Could these 4 changes to EU policy ease the migrant crisis?

Technology Eye | Feb. 26, 2016

Experts are calling for changes to the European Union policy on refugees and migrants based on in-depth interviews with hundreds of displaced people.

Researchers at the University of Warwick have been conducting the interviews since September 2015 across three Mediterranean island arrival points: Kos, Malta, and Sicily. They recently presented a paper outlining the proposed policy changes.

Refugees and migrants arrive at the Greek island of Lesbos after crossing the Aegean sea from Turkey on September 30, 2015. (Credit: Jordi Bernabeu Farrús/Flickr )

“Current policy interventions urgently need assessing in light of unprecedented levels of migration and a catastrophic increase in deaths across the Mediterranean,” says Vicki Squire, the project leader and associate professor of international security.

More than 3,700 people are believed to have drowned in the Mediterranean during 2015. Alongside these tragic developments, increasing levels of migration along the Balkan route have been met by border closures within the EU, with growing tensions exacerbating humanitarian challenges across the wider region. EU member states have struggled to adopt a unified approach to handling the issue.

Four Policy Changes:


Replace deterrent border control policies with interventions that address the diverse causes of irregular migration. The findings suggests measures such as detention centers, deportation, and anti-smuggling are not effective deterrents of irregular migration, and affirm the need to address diverse migratory causes across source, neighboring, and transit regions. The researchers propose that deterrent policies are replaced by interventions that improve livelihoods and educational opportunities across source, neighboring, and transit regions.


Revise migration and protection categories to reflect the multiple reasons that people are on the move. The research indicates that there is a strong need to have a better understanding of why people become migrants.

Current protection mechanisms do not reflect the diverse forms of violence and conflict that people seek to escape, the multiplicity of sites that people flee, and the fragmented and fluid journeys involved.

The researchers propose that the categories of “forced” and “voluntary” migration are rejected in favor of diversified categories that are based on a deeper appreciation of international refugee and human rights law, and are more reflective of reality.

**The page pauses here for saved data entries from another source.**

(* ===== verification/RouteFacts.v ===== *)
(** * What routing guarantees (src/src/scan/route.rs)

    Chunked PDUs come back whole, every unit of the clipboard channel is either held or released in
    order, the channel once found does not change, and switching compression off touches nothing
    but the two option bits. *)

From S2P Require Import Prelude Cliprdr Route.
Local Open Scope Z_scope.

(** ** Reassembly *)

(** A chunk as it is sent: the header, then the piece of the PDU. *)
Definition chunk (length flags : Z) (piece : bytes) : bytes := to_le 4 length ++ to_le 4 flags ++ piece.

(** The chunks of a PDU of this length; each piece comes with its flags and the unit carrying it. *)
Record piece := mkPiece { p_flags : Z; p_bytes : bytes; p_unit : bytes }.

Definition push_all (length : Z) (ps : list piece) : M Dechunker RouteError (list (option Whole)) :=
  foldM (fun out p => w ← dechunker_push (chunk length (p_flags p) (p_bytes p)) (p_unit p);
                      mret (out ++ [w])) [] ps.

Definition flags_ok (first last : bool) (f : Z) : Prop :=
  0 ≤ f < 2 ^ 32 ∧ contains f PACKET_COMPRESSED = false ∧
  contains f FLAG_FIRST = first ∧ contains f FLAG_LAST = last.

(** First and last are flagged, and nothing between them is. *)
Fixpoint flagged (first : bool) (ps : list piece) : Prop :=
  match ps with
  | [] => False
  | [p] => flags_ok first true (p_flags p)
  | p :: ps' => flags_ok first false (p_flags p) ∧ flagged false ps'
  end.
(* ===== verification/Scanner.v ===== *)
(** * Scanners and their standing (src/src/scan/scanner.rs and src/src/scan/mod.rs)

    The verdict on a file's bytes, as AMSI and as a scanner program give it; the check that proves a
    scanner answers both ways; the health that admits offers; the notices a user's page reads and
    the lines the activity log gets. What the operating system does (files, processes, the AMSI
    calls) is an argument of the operation that asks it. *)

From S2P Require Import Prelude Text Auth.
Local Open Scope Z_scope.

(** ** Verdicts *)

Inductive Verdict :=
  | Clean
  | Detected
  | Unavailable (why : string).

#[export] Instance Verdict_eq : EqDecision Verdict.
Proof. solve_decision. Defined.

(** [dyn Scanner]: one call's answers. *)
Record Scanner := mkScanner { describe : string; scan : string → bytes → Verdict }.

(** *** Formatting *)

(** [{v:?}]. *)
Definition debug_verdict (v : Verdict) : string :=
  match v with
  | Clean => "Clean"
  | Detected => "Detected"
  | Unavailable why => "Unavailable(" +:+ debug_string why +:+ ")"
  end.

(** [{hr:#010x}] of an [i32]. *)
Definition hex32 (z : Z) : string :=
  of_chars (to_chars "0x" ++
    ((fun i => hex_digit (Z.land (Z.shiftr (wrap 32 z) (4 * i)) 15)) <$> [7; 6; 5; 4; 3; 2; 1; 0])).

(** ** AMSI *)

Definition AMSI_RESULT_CLEAN : Z := 0.
Definition AMSI_RESULT_NOT_DETECTED : Z := 1.
Definition AMSI_RESULT_BLOCKED_BY_ADMIN_START : Z := 0x4000.
Definition AMSI_RESULT_BLOCKED_BY_ADMIN_END : Z := 0x4fff.
Definition AMSI_RESULT_DETECTED : Z := 0x8000.

Definition amsi_verdict (hr result : Z) : Verdict :=
  if decide (hr ≠ 0) then Unavailable ("AmsiScanBuffer failed with " +:+ hex32 hr)
  else if decide (result = AMSI_RESULT_CLEAN ∨ result = AMSI_RESULT_NOT_DETECTED) then Clean
  else if decide (AMSI_RESULT_DETECTED ≤ result) then Detected
  else if decide (AMSI_RESULT_BLOCKED_BY_ADMIN_START ≤ result ≤ AMSI_RESULT_BLOCKED_BY_ADMIN_END)
       then Detected
  else Unavailable ("AMSI answered " +:+ pretty result +:+ ", which is no verdict").

(** The AMSI calls of one scan: what [AmsiInitialize] gave at start, what opening a session gives,
    and the return value and result of scanning the buffer. *)
Record AmsiCalls := mkAmsi { initialize : Z; open_session : Z; scan_buffer : string → bytes → Z * Z }.

Definition amsi_scan (a : AmsiCalls) (name : string) (b : bytes) : Verdict :=
  if decide (initialize a ≠ 0) then Unavailable ("AmsiInitialize failed with " +:+ hex32 (initialize a))
  else if decide (u32_max < len b) then Unavailable "larger than AMSI scans at once (4 GB)"
  else if decide (open_session a ≠ 0) then Unavailable ("AmsiOpenSession failed with " +:+ hex32 (open_session a))
  else let '(hr, result) := scan_buffer a name b in amsi_verdict hr result.

(** Off Windows. *)
Definition missing_scan (_ : string) (_ : bytes) : Verdict := Unavailable "AMSI needs Windows".

(** ** A scanner program *)

Record Command := mkCommand {
  argv : list string;
  clean_codes : list Z;
  detected_codes : list Z;
  timeout : Z;
  staging : string;
}.

(** One answer of [Child::try_wait]: the exit status, whose code is missing when a signal ended it. *)
Inductive waited :=
  | Exited (code : option Z)
  | Running
  | WaitError (e : string).

(** What the operating system answers during one scan; [polls] are the answers of [try_wait] and
    the time read after each, in order. *)
Record Os := mkOs {
  create_dir : option string;
  write_copy : bytes → option string;
  spawn : string → list string → option string;
  started : Z;
  polls : nat → waited * Z;
}.

(** [str::replace]. *)
Fixpoint replace_chars (fuel : nat) (pat by_ l : chars) : chars :=
  match fuel with
  | O => l
  | S fuel' =>
      if decide (take (length pat) l = pat) then by_ ++ replace_chars fuel' pat by_ (drop (length pat) l)
      else match l with [] => [] | c :: l' => c :: replace_chars fuel' pat by_ l' end
  end.

Definition replace (s pat by_ : string) : string :=
  of_chars (replace_chars (length (to_chars s)) (to_chars pat) (to_chars by_) (to_chars s)).

(** [{other:?}] of an exit code. *)
Definition debug_code (c : option Z) : string :=
  match c with Some c => "Some(" +:+ pretty c +:+ ")" | None => "None" end.

Definition exit_verdict (c : Command) (code : option Z) : Verdict :=
  match code with
  | Some k =>
      if decide (k ∈ clean_codes c) then Clean
      else if decide (k ∈ detected_codes c) then Detected
      else Unavailable ("scanner exited with " +:+ debug_code code)
  | None => Unavailable ("scanner exited with " +:+ debug_code code)
  end.

(** The loop that waits for the program; [None] only when the rounds run out. *)
Fixpoint wait_loop (rounds : nat) (c : Command) (until : Z) (i : nat) (os : Os) : option Verdict :=
  match rounds with
  | O => None
  | S rounds' =>
      match polls os i with
      | (Exited code, _) => Some (exit_verdict c code)
      | (Running, now) =>
          if decide (now < until) then wait_loop rounds' c until (S i) os
          else Some (Unavailable "the scanner took too long")
      | (WaitError e, _) => Some (Unavailable ("waiting for the scanner: " +:+ e))
      end
  end.

(** The pause between two looks at the program. *)
Definition POLL : Z := 50 * 1000000.

(** The rounds the timeout allows. *)
Definition wait_rounds (c : Command) : nat := S (S (Z.to_nat (timeout c / POLL))).

(** [Command::run]. *)
Definition command_run (c : Command) (path : string) (b : bytes) (os : Os) : option Verdict :=
  match write_copy os b with
  | Some e => Some (Unavailable ("writing the copy: " +:+ e))
  | None =>
      let program := default EmptyString (head (argv c)) in
      let args := (fun a => replace a "{file}" path) <$> tail (argv c) in
      match spawn os program args with
      | Some e => Some (Unavailable ("starting " +:+ program +:+ ": " +:+ e))
      | None => wait_loop (wait_rounds c) c (started os + timeout c) 0 os
      end
  end.

(** [Command::scan]; [random] is the random name of the copy. *)
Definition command_scan (c : Command) (random : bytes) (b : bytes) (os : Os) : option Verdict :=
  match create_dir os with
  | Some e => Some (Unavailable ("staging folder: " +:+ e))
  | None =>
      let name := of_chars (take 24 (to_chars (random_token random))) +:+ ".bin" in
      command_run c (staging c +:+ "/" +:+ name) b os
  end.

(** ** The check *)

Definition EICAR_REVERSED : string :=
  "*H+H$!ELIF-TSET-SURIVITNA-DRADNATS-RACIE$}7)CC7)^P(45XZP\4[PA@%P!O5X".

Definition eicar : bytes := reverse (String.list_byte_of_string EICAR_REVERSED).

Definition harmless : bytes :=
  String.list_byte_of_string ("web-access scanner check, a harmless file" +:+ String "010"%char EmptyString).

Definition check (s : Scanner) : result string unit :=
  match scan s "web-access-check.com" eicar with
  | Detected =>
      match scan s "web-access-check.txt" harmless with
      | Clean => Ok ()
      | v => Err ("a harmless file came back " +:+ debug_verdict v +:+ ", not clean")
      end
  | v => Err ("the EICAR test file came back " +:+ debug_verdict v +:+ ", not detected")
  end.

The team’s findings demonstrate that current search and rescue mechanisms do not address the vulnerabilities of those migrating across the central and eastern Mediterranean, and that the relationships between those migrating and those facilitating migration are diverse and often ambiguous. They support calls to open safe and legal routes to the EU and to improve reception conditions and facilities at all arrival points across the EU, to ensure that human rights and international protection obligations are met in full.

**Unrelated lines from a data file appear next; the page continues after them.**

Lemma descriptor_keeps dir resp : keeps (descriptor env dir resp).
Proof.
  intros c Hok. unfold descriptor. rewrite bind_gets.
  destruct (phase (direction dir c)) as [|[g l fl s dl res]|o] eqn:Hp; [done| |done].
  destruct s; [|done..]. destruct (data_error resp); [by apply (refuse_keeps env (clip_ok a))|].
  destruct (to_file_list resp) as [files|] eqn:Hfl; [|by apply (refuse_keeps env (clip_ok a))].
  case_decide; [by apply (refuse_keeps env (clip_ok a))|].
  do 2 (destruct (existsb _ files); [by apply (refuse_files_keeps env (clip_ok a))|]).
  case_match; [by apply (refuse_files_keeps env (clip_ok a))|].
  pose proof (around_of_ok _ _ _ _ _ _ _ _ Hok Hp ltac:(done)) as Ha.
  unfold get. erewrite bind_ok by done.
  destruct (reserve (held c) (staging_max c) _) as [held'|]; [|by apply (refuse_files_keeps env (clip_ok a))].
  do 5 erewrite bind_ok by done. set (c0 := drop_reservation _ _).
  assert (same_core c c0) as Hc0 by (unfold c0; split_and!; [intros []|..]; by destruct res).
  apply (around_same _ _ _ _ Hc0) in Ha.
  set (c' := put_phase dir _ _). assert (around dir g c') as Ha' by by apply around_put.
  destruct (with_capacities env [] _) as [u|e].
  2: { apply around_put_ok with g; [done|]. destruct Ha as (Hg & Hn & _). by split. }
  - erewrite bind_ok by done. eapply fetch_next_ok.
    + autorewrite with clip. unfold put_phase. autorewrite with clip. by rewrite decide_True.
    + by apply around_put.
    + by eapply fits_new.
    + intros i f d Hi. lia.
Qed.

Lemma contents_keeps dir resp : keeps (contents env dir resp).
Proof.
  intros c Hok. unfold contents. erewrite bind_ok by done. rewrite bind_gets.
  pose proof (take_stream_keeps (clip_ok a) c Hok) as Hok'. set (c' := set_next_stream _ c).
  change (clip_ok a c') in Hok'.
  destruct (phase (direction dir c')) as [|[g l fl s dl res]|o] eqn:Hp; [done| |done].
  destruct s as [|desc files data index stream|]; [done| |done].
  case_decide; [done|]. destruct (resp_error resp); [by apply (refuse_keeps env (clip_ok a))|].
  pose proof (around_of_ok _ _ _ _ _ _ _ _ Hok' Hp ltac:(done)) as Ha.
  pose proof (proj1 Hok' dir) as Hd. rewrite Hp in Hd.
  destruct Hd as (_ & _ & Hfit & Hb & f & d & Hf & Hd & Hlt).
  rewrite Hf, Hd. simpl. case_decide as Hgot; [by apply (refuse_keeps env (clip_ok a))|].
  erewrite bind_ok by done. eapply fetch_next_ok.
  - unfold put_phase. autorewrite with clip. by rewrite decide_True.
  - by apply around_put.
  - destruct Hfit as [Hl Hfit]. split; [by rewrite length_insert|].
    intros i f' d' Hf' [(<- & <- & _)|[Hne Hd']]%list_lookup_insert_Some; [|by eapply Hfit].
    simplify_eq. rewrite len_app. lia.
  - intros i f' d' Hi Hf' [(<- & _)|[Hne Hd']]%list_lookup_insert_Some; [lia|].
    by apply (Hb i).
Qed.

(** A verdict that is the answer of a scan started for this offer. *)
Definition answered (dir : Dir) (g : Z) (index : nat) (v : Verdict) (c : Clip) : Prop :=
  ∃ j, (j, v) ∈ a ∧ j ∈ jobs c ∧ j_dir j = dir ∧ j_generation j = g ∧ j_index j = index.

Lemma all_clean files verdicts :
  length verdicts = length files → existsb is_none verdicts = false →
  omap (fun fv : FileDescriptor * option Verdict => refusal fv.2 fv.1) (zip files verdicts) = [] →
  ∀ i, (i < length files)%nat → verdicts !! i = Some (Some Clean).
Proof.
  intros Hl _ Hr i Hi. apply omap_nil_iff in Hr. rewrite Forall_lookup in Hr.
  destruct (lookup_lt_is_Some_2 files i Hi) as [f Hf].
  destruct (lookup_lt_is_Some_2 verdicts i ltac:(lia)) as [v Hv].
  specialize (Hr i (f, v)). rewrite Hv. rewrite lookup_zip_with, Hf, Hv in Hr. simpl in Hr.
  specialize (Hr eq_refl). by destruct v as [[]|].
Qed.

Squire and her team concluded that migrants should be provided with better information. They found that new arrivals have little understanding and information on procedural processes and reception conditions either before or after entering the EU.

They propose the development of rights-oriented information campaigns that mobilize social networks in order to offer clear and accurate information on admission and asylum processes across neighboring, transit, and arrival regions.

Next Steps

The policy suggestions are the result of an on-going three year project, which is in its first year and is part of the wider Mediterranean Migration Research Programme, launched by the Economic and Social Research Council in September. That effort will fund social scientists across eight institutions who will conduct research with migrant and refugee populations entering Europe across the Mediterranean.

“EU Member States have struggled to adopt a unified approach to handling the issue. It is in this context that the European Agenda on Migration, proposed in 2015, needs to be reviewed. Our research produces a timely and robust evidence base as grounds for informing policy interventions,” says Squire.

The analysis will be developed in phase 2 of the project to capture changing migratory dynamics and to deepen the understanding of policy effects. This briefing will be supplemented by further papers and organized events in November 2016 and again in the spring/summer of 2017.